Reus was pretty quiet, and like the rest of the midfield, did a lot of ball chasing.
Let’s forget that Reus handed Frankfurt the second goal. Where is Dr. Strange when you need him?
Haaland got a few long-range shots off and assisted Hazard’s goal, but other than that he wasn’t his typical dominant self.
As I noted in the observations, the tactics against Frankfurt as well as Frankfurt’s setup just took Haaland out of the game.
For the first 70 minutes, Malen looked like the most likely player to find a goal. He was challenging Frankfurt’s back line with dribbles and created a few chances that his teammates couldn’t convert. He also had a great chance near the goal line right at the end of the first half that was denied, first by Trapp and then by the post.
Donny. Donathan. Donfred. Please try using your left foot, I hate mine too but new year, new hair, new use of the left foot. Isn’t that what they say?

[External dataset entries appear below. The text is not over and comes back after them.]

(** The exception of the first task that has raised. *)
Fixpoint first_raised {A : Type} (tasks : list (coro A)) : option exn :=
  match tasks with
  | [] => None
  | Throw e :: _ => Some e
  | _ :: rest => first_raised rest
  end.

(** The results of the tasks that have returned. *)
Fixpoint results {A : Type} (tasks : list (coro A)) : list A :=
  match tasks with
  | [] => []
  | Ret a :: rest => a :: results rest
  | _ :: rest => results rest
  end.

(** One step of the [n]-th task that is not done. *)
Fixpoint step_pending {A : Type} (n : nat) (tasks : list (coro A)) (w : world)
  : list (coro A) * world :=
  match tasks with
  | [] => ([], w)
  | c :: rest =>
      if is_done c then
        let (rest', w') := step_pending n rest w in (c :: rest', w')
      else
        match n with
        | O => let (c', w') := step c w in (c' :: rest, w')
        | S n' => let (rest', w') := step_pending n' rest w in (c :: rest', w')
        end
  end.

(** [await asyncio.gather( *tasks )]: the event loop steps the tasks that
    are not done, in an order [sched] chooses (the choice at each step is
    any of them), until all are done; the exception of a task that raises
    is raised to the caller at once. [None]: [fuel] steps did not suffice. *)
Fixpoint gather {A : Type} (fuel : nat) (sched : nat -> nat)
  (tasks : list (coro A)) (w : world) : option (outcome exn (list A) * world) :=
  match first_raised tasks with
  | Some e => Some (Raises e, w)
  | None =>
      match pending_count tasks with
      | O => Some (Returns (results tasks), w)
      | S m =>
          match fuel with
          | O => None
          | S fuel' =>
              let (tasks', w') :=
                step_pending (Nat.modulo (sched fuel') (S m)) tasks w in
              gather fuel' sched tasks' w'
          end
      end
  end.

(** [read_folder], on the directories [os.walk] yields: each with its path
    [root] and the names [files] of its files. [sched] gives the order of
    the steps within each directory. *)
Fixpoint read_folder (fuel : nat) (sched : nat -> nat -> nat)
  (walk : list (Path * list str)) (output_folder : Path) (w : world)
  : option (outcome exn unit * world) :=
  match walk with
  | [] => Some (Returns tt, w)
  | (root, files) :: walk' =>
      let tasks :=
        map (fun file => copy_file (root // file) output_folder) files in
      match gather fuel (sched (length walk')) tasks w with
      | None => None
      | Some (Raises e, w') => Some (Raises e, w')
      | Some (Returns _, w') => read_folder fuel sched walk' output_folder w'
      end
  end.

End Run.

Arguments fs {FS} w.
Arguments log {FS} w.

(** *** Notions the statements use *)

(** [r] is a record about the copy of [source_path]. *)
Definition about (source_path : Path) (r : log_record) : Prop :=
  match r with
  | Info_copied p _ => p = source_path
  | Error_copying p _ => p = source_path
  end.

(** What [copy_file source_path] has left to do, [raised] being the
    exceptions its operations have raised so far: within [n] steps, whatever
    its operations do, it writes one record to the log and returns; the
    record says that the file is copied when no operation has failed, and
    else reports an exception that an operation raised. *)
Inductive copies_or_reports (source_path : Path)
  : nat -> list exn -> coro unit -> Prop :=
| cor_info n destination :
    copies_or_reports source_path (S n) []
      (Log (Info_copied source_path destination) (Ret tt))
| cor_error n raised e :
    In e raised ->
    copies_or_reports source_path (S n) raised
      (Log (Error_copying source_path e) (Ret tt))
| cor_fs n raised X (op : fs_op X) k :
    (forall x, copies_or_reports source_path n raised (k (Returns x))) ->
    (forall e, copies_or_reports source_path n (e :: raised) (k (Raises e))) ->
    copies_or_reports source_path (S n) raised (Fs op k).

(** The log has a record about [source_path]. *)
Definition logged (lg : list log_record) (source_path : Path) : Prop :=
  exists r, about source_path r /\ In r lg.

(** A task of [gather] that copies [source_path], the log being [lg]: it
    has returned and the log has its record, or it has at most [n] steps
    left. *)
Inductive task_ok (lg : list log_record) (source_path : Path)
  : nat -> coro unit -> Prop :=
| task_done : logged lg source_path -> task_ok lg source_path 0 (Ret tt)
| task_pending n raised c :
    copies_or_reports source_path n raised c -> task_ok lg source_path n c.

(** The tasks of [gather], one for each path, with the steps left to all
    of them together. *)
Inductive tasks_ok (lg : list log_record)
  : nat -> list Path -> list (coro unit) -> Prop :=
| tasks_nil : tasks_ok lg 0 [] []
| tasks_cons n m p c ps cs :
    task_ok lg p n c ->
    tasks_ok lg m ps cs ->
    tasks_ok lg (n + m) (p :: ps) (c :: cs).

(** The steps [copy_file] takes at most: seven operations and one record. *)
Definition copy_file_steps : nat := 8.

(** *** A small file system, to run the model on examples *)

Module SimpleFs.

(** The files with their contents, and the files opened so far: handle [h]
    is the [h]-th of them. *)
Record state : Type := {
  files : list (Path * bytes);
  opened : list Path
}.

Fixpoint content (fl : list (Path * bytes)) (p : Path) : option bytes :=
  match fl with
  | [] => None
  | (q, b) :: fl' => if Path_eq_dec q p then Some b else content fl' p
  end.

Fixpoint store (fl : list (Path * bytes)) (p : Path) (b : bytes)
  : list (Path * bytes) :=
  match fl with
  | [] => [(p, b)]
  | (q, b') :: fl' =>
      if Path_eq_dec q p then (q, b) :: fl' else (q, b') :: store fl' p b
  end.

Definition no_such_file : exn := Exception (py "No such file or directory").

Definition bad_descriptor : exn := Exception (py "Bad file descriptor").

(** Opening a missing file for reading fails; opening for writing creates
    or empties the file. *)
Definition perform (X : Type) (op : fs_op X) (s : state)
  : outcome exn X * state :=
  match op in fs_op X return outcome exn X * state with
  | Mkdir _ => (Returns tt, s)
  | Open p Rb =>
      match content (files s) p with
      | Some _ =>
          (Returns (N.of_nat (length (opened s))),
           {| files := files s; opened := opened s ++ [p] |})
      | None => (Raises no_such_file, s)
      end
  | Open p Wb =>
      (Returns (N.of_nat (length (opened s))),
       {| files := store (files s) p []; opened := opened s ++ [p] |})
  | Read h =>
      match nth_error (opened s) (N.to_nat h) with
      | Some p =>
          match content (files s) p with
          | Some b => (Returns b, s)
          | None => (Raises no_such_file, s)
          end
      | None => (Raises bad_descriptor, s)
      end
  | Write h data =>
      match nth_error (opened s) (N.to_nat h) with
      | Some p =>
          (Returns (Z.of_nat (length data)),
           {| files := store (files s) p data; opened := opened s |})
      | None => (Raises bad_descriptor, s)
      end
  | Close _ => (Returns tt, s)
  end.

Hazard’s substitution changed the game. The formation went from a disorganized diamond in midfield to a 4-2-3-1 with Dahoud and Bellingham in a double pivot. Meunier and Guerreiro were no longer the only threats along the wing, and Dahoud and Bellingham performed much better without Brandt’s horrible turnovers to mess with them.
I am desperate for Thorgan Hazard to put his injury crisis behind him because his influence in this game demanded more minutes on the field in the future. Maybe Thorgan is better placed as our joker like a certain Paco Alcacer of old, but this game was three points lost without Hazard. One of our readers pointed out the value of getting Hazard and Malen out wide to service Haaland better. I imagine Rose will be considering this same strategy after this weekend’s result.
Look, most of it wasn’t pretty. I’ll go even farther, and say that most of it was downright ugly. But the final 20 minutes showed a lot of fight, more than we’ve seen from the club in a long time. I’m happy that the squad was able to fight back; I just wish they didn’t need to come back!
As I mentioned in the observations, I’m not putting on my rose-colored glasses and singing Allez Allez after this one. Dortmund dug deep for a win against Frankfurt, but they barely got the shovel out against Hertha. Dortmund continues to find itself in a state of transition, and some of that owes to what Rose inherited. Instead of guiding the team toward what he wants to see on the field, the head coach has been forced to put out injury and COVID fires left and right. Hopefully, the whole squad can start to turn the corner soon.